(Saved entries)
= = = = =
(** * JfkDocumentScraper: the download orchestrator and its record store

    A shallow embedding of [server/storage.ts] (class [MemStorage]),
    [server/downloader.ts] (class [Downloader]) and the computations of the
    download routes of [server/routes.ts].

    The source is asynchronous TypeScript running on a single-threaded event
    loop.  Every [async] method is cut at its [await]s: the code between two
    [await]s runs without interruption and is one transition of the machine
    below, and a suspended call is a continuation ([Cont]) waiting in the
    task table.  Whatever comes from outside the two classes (the clock, the
    network, the file system, the zip library) is supplied by the event that
    resumes a continuation.

    The order in which the event loop resumes suspended calls is left open
    by [run]; [run_fifo] adds the order of the microtask queue, in which the
    continuations of [await]s on settled promises are run first in, first
    out.

    Numbers: identifiers, counters, byte counts and timestamps are JavaScript
    numbers holding integers and are modelled as [Z]; the throughput
    computation of [getCurrentSpeed] and the numbers that [parseInt] reads
    from file names are modelled on binary64 floats ([PrimFloat]).  Strings
    are sequences of 8-bit characters.  A JavaScript [Map] is a [gmap].  The
    maps of the store are listed in the order of their ids, which is the
    order in which their keys were set; the iteration order of
    [activeDownloads] is not tracked. *)

From Stdlib Require Import ZArith Ascii String PrimFloat Uint63 FloatOps
  SpecFloat FloatAxioms.
From stdpp Require Import gmap strings list pretty.

Open Scope string_scope.
Open Scope Z_scope.

(** ** Records of [shared/schema.ts] *)

Inductive PdfStatus := ready | queued | downloading | completed | failed.

Global Instance PdfStatus_eq_dec : EqDecision PdfStatus.
Proof. solve_decision. Defined.

(** [PdfFile]: a row of [pdf_files].  [size] is a nullable text column. *)
Record PdfFile := mkPdfFile {
  pf_id : Z;
  pf_url : string;
  pf_filename : string;
  pf_size : option string;
  pf_status : PdfStatus;
  pf_progress : Z;
  pf_createdAt : Z
}.

(** [DownloadJob]: a row of [download_jobs].  [status] is a text column; the
    code writes the literals "queued", "in progress", "creating zip",
    "completed", "failed" and "cancelled". *)
Record DownloadJob := mkDownloadJob {
  job_id : Z;
  job_name : string;
  job_totalFiles : Z;
  job_downloadedFiles : Z;
  job_size : option string;
  job_status : string;
  job_createdAt : Z;
  job_completedAt : option Z
}.

Record CompletedDownload := mkCompletedDownload {
  cd_id : Z;
  cd_filename : string;
  cd_contents : string;
  cd_size : string;
  cd_path : string;
  cd_date : Z
}.

Record History := mkHistory {
  h_id : Z;
  h_date : Z;
  h_action : string;
  h_details : string;
  h_filesCount : Z
}.

(** [Partial<PdfFile>] and [Partial<DownloadJob>]: [None] is an absent key. *)
Record PartialPdfFile := mkPartialPdfFile {
  pp_id : option Z;
  pp_url : option string;
  pp_filename : option string;
  pp_size : option (option string);
  pp_status : option PdfStatus;
  pp_progress : option Z;
  pp_createdAt : option Z
}.

Record PartialDownloadJob := mkPartialDownloadJob {
  pj_id : option Z;
  pj_name : option string;
  pj_totalFiles : option Z;
  pj_downloadedFiles : option Z;
  pj_size : option (option string);
  pj_status : option string;
  pj_createdAt : option Z;
  pj_completedAt : option (option Z)
}.

(** One key of an object spread [{ ...old, ...data }]. *)
Definition spread {A} (old : A) (new : option A) : A :=
  match new with Some v => v | None => old end.

Definition spreadPdfFile (file : PdfFile) (data : PartialPdfFile) : PdfFile :=
  {| pf_id := spread (pf_id file) (pp_id data);
     pf_url := spread (pf_url file) (pp_url data);
     pf_filename := spread (pf_filename file) (pp_filename data);
     pf_size := spread (pf_size file) (pp_size data);
     pf_status := spread (pf_status file) (pp_status data);
     pf_progress := spread (pf_progress file) (pp_progress data);
     pf_createdAt := spread (pf_createdAt file) (pp_createdAt data) |}.

Definition spreadDownloadJob (job : DownloadJob) (data : PartialDownloadJob)
  : DownloadJob :=
  {| job_id := spread (job_id job) (pj_id data);
     job_name := spread (job_name job) (pj_name data);
     job_totalFiles := spread (job_totalFiles job) (pj_totalFiles data);
     job_downloadedFiles :=
       spread (job_downloadedFiles job) (pj_downloadedFiles data);
     job_size := spread (job_size job) (pj_size data);
     job_status := spread (job_status job) (pj_status data);
     job_createdAt := spread (job_createdAt job) (pj_createdAt data);
     job_completedAt := spread (job_completedAt job) (pj_completedAt data) |}.

(** What a field of the updated record is: the given value when the key is
    in the partial update, the old value otherwise. *)
Definition takes {A} (given : option A) (old new : A) : Prop :=
  match given with Some v => new = v | None => new = old end.

(** ** [MemStorage] *)

Record MemStorage := mkMemStorage {
  pdfFiles : gmap Z PdfFile;
  downloadJobs : gmap Z DownloadJob;
  completedDownloads : gmap Z CompletedDownload;
  historyEntries : gmap Z History;
  pdfFilesCounter : Z;
  downloadJobsCounter : Z;
  completedDownloadsCounter : Z;
  historyCounter : Z
}.

Definition emptyStorage : MemStorage :=
  mkMemStorage ∅ ∅ ∅ ∅ 1 1 1 1.

Definition set_pdfFiles (m : gmap Z PdfFile) (st : MemStorage) : MemStorage :=
  mkMemStorage m (downloadJobs st) (completedDownloads st) (historyEntries st)
    (pdfFilesCounter st) (downloadJobsCounter st)
    (completedDownloadsCounter st) (historyCounter st).

Definition set_downloadJobs (m : gmap Z DownloadJob) (st : MemStorage)
  : MemStorage :=
  mkMemStorage (pdfFiles st) m (completedDownloads st) (historyEntries st)
    (pdfFilesCounter st) (downloadJobsCounter st)
    (completedDownloadsCounter st) (historyCounter st).

(** [Array.from(map.values())] lists the records of a [Map] in the order
    in which their keys were first set.  The maps of the store are keyed by
    ids taken from a counter that only goes up, and [set] on a key that is
    there keeps its place: the order is that of the ids. *)
Fixpoint insert_by_id {A} (x : Z * A) (l : list (Z * A)) : list (Z * A) :=
  match l with
  | [] => [x]
  | y :: l' => if x.1 <=? y.1 then x :: l else y :: insert_by_id x l'
  end.

Definition values_by_id {A} (m : gmap Z A) : list A :=
  (foldr insert_by_id [] (map_to_list m)).*2.

Definition getPdfFiles (st : MemStorage) : list PdfFile :=
  values_by_id (pdfFiles st).

Definition getDownloadJob (id : Z) (st : MemStorage) : option DownloadJob :=
  downloadJobs st !! id.

Definition updatePdfFile (id : Z) (data : PartialPdfFile) (st : MemStorage)
  : option PdfFile * MemStorage :=
  match pdfFiles st !! id with
  | None => (None, st)
  | Some file =>
      let updatedFile := spreadPdfFile file data in
      (Some updatedFile, set_pdfFiles (<[id := updatedFile]> (pdfFiles st)) st)
  end.

Definition updateDownloadJob (id : Z) (data : PartialDownloadJob)
  (st : MemStorage) : option DownloadJob * MemStorage :=
  match downloadJobs st !! id with
  | None => (None, st)
  | Some job =>
      let updatedJob := spreadDownloadJob job data in
      (Some updatedJob,
       set_downloadJobs (<[id := updatedJob]> (downloadJobs st)) st)
  end.

(** [createPdfFile]: the caller passes [url], [filename], [size] and
    [status]; [createdAt] is [new Date()]. *)
Definition createPdfFile (url filename : string) (size : option string)
  (status : PdfStatus) (now : Z) (st : MemStorage) : PdfFile * MemStorage :=
  let id := pdfFilesCounter st in
  let newFile := mkPdfFile id url filename size status 0 now in
  (newFile,
   mkMemStorage (<[id := newFile]> (pdfFiles st)) (downloadJobs st)
     (completedDownloads st) (historyEntries st)
     (id + 1) (downloadJobsCounter st)
     (completedDownloadsCounter st) (historyCounter st)).

(** [createDownloadJob]: the caller passes [name], [totalFiles], [size] and
    [status]. *)
Definition createDownloadJob (name : string) (totalFiles : Z)
  (size : option string) (status : string) (now : Z) (st : MemStorage)
  : DownloadJob * MemStorage :=
  let id := downloadJobsCounter st in
  let newJob := mkDownloadJob id name totalFiles 0 size status now None in
  (newJob,
   mkMemStorage (pdfFiles st) (<[id := newJob]> (downloadJobs st))
     (completedDownloads st) (historyEntries st)
     (pdfFilesCounter st) (id + 1)
     (completedDownloadsCounter st) (historyCounter st)).

(** [createCompletedDownload]: the caller passes the four inserted columns;
    [date] is [new Date()]. *)
Definition createCompletedDownload (filename contents size path : string)
  (now : Z) (st : MemStorage) : CompletedDownload * MemStorage :=
  let id := completedDownloadsCounter st in
  let newDownload := mkCompletedDownload id filename contents size path now in
  (newDownload,
   mkMemStorage (pdfFiles st) (downloadJobs st)
     (<[id := newDownload]> (completedDownloads st)) (historyEntries st)
     (pdfFilesCounter st) (downloadJobsCounter st) (id + 1)
     (historyCounter st)).

Definition createHistoryEntry (action details : string) (filesCount : Z)
  (now : Z) (st : MemStorage) : History * MemStorage :=
  let id := historyCounter st in
  let newEntry := mkHistory id now action details filesCount in
  (newEntry,
   mkMemStorage (pdfFiles st) (downloadJobs st) (completedDownloads st)
     (<[id := newEntry]> (historyEntries st))
     (pdfFilesCounter st) (downloadJobsCounter st)
     (completedDownloadsCounter st) (id + 1)).

(** *** The other methods of [MemStorage]

    [settingsData] is read and written by [getSettings] and [updateSettings]
    only and by no other method; it is not part of the record above. *)

Definition set_completedDownloads (m : gmap Z CompletedDownload)
  (st : MemStorage) : MemStorage :=
  mkMemStorage (pdfFiles st) (downloadJobs st) m (historyEntries st)
    (pdfFilesCounter st) (downloadJobsCounter st)
    (completedDownloadsCounter st) (historyCounter st).

Definition set_historyEntries (m : gmap Z History) (st : MemStorage)
  : MemStorage :=
  mkMemStorage (pdfFiles st) (downloadJobs st) (completedDownloads st) m
    (pdfFilesCounter st) (downloadJobsCounter st)
    (completedDownloadsCounter st) (historyCounter st).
= = = = =
» TASK TO COMPLETE
Repeat exactly, please, each line from the beginning of the data through the line with "download routes of [server/routes.ts]." in it, and only those lines.

» THE COMPLETED TASK
(** * JfkDocumentScraper: the download orchestrator and its record store

    A shallow embedding of [server/storage.ts] (class [MemStorage]),
    [server/downloader.ts] (class [Downloader]) and the computations of the
    download routes of [server/routes.ts].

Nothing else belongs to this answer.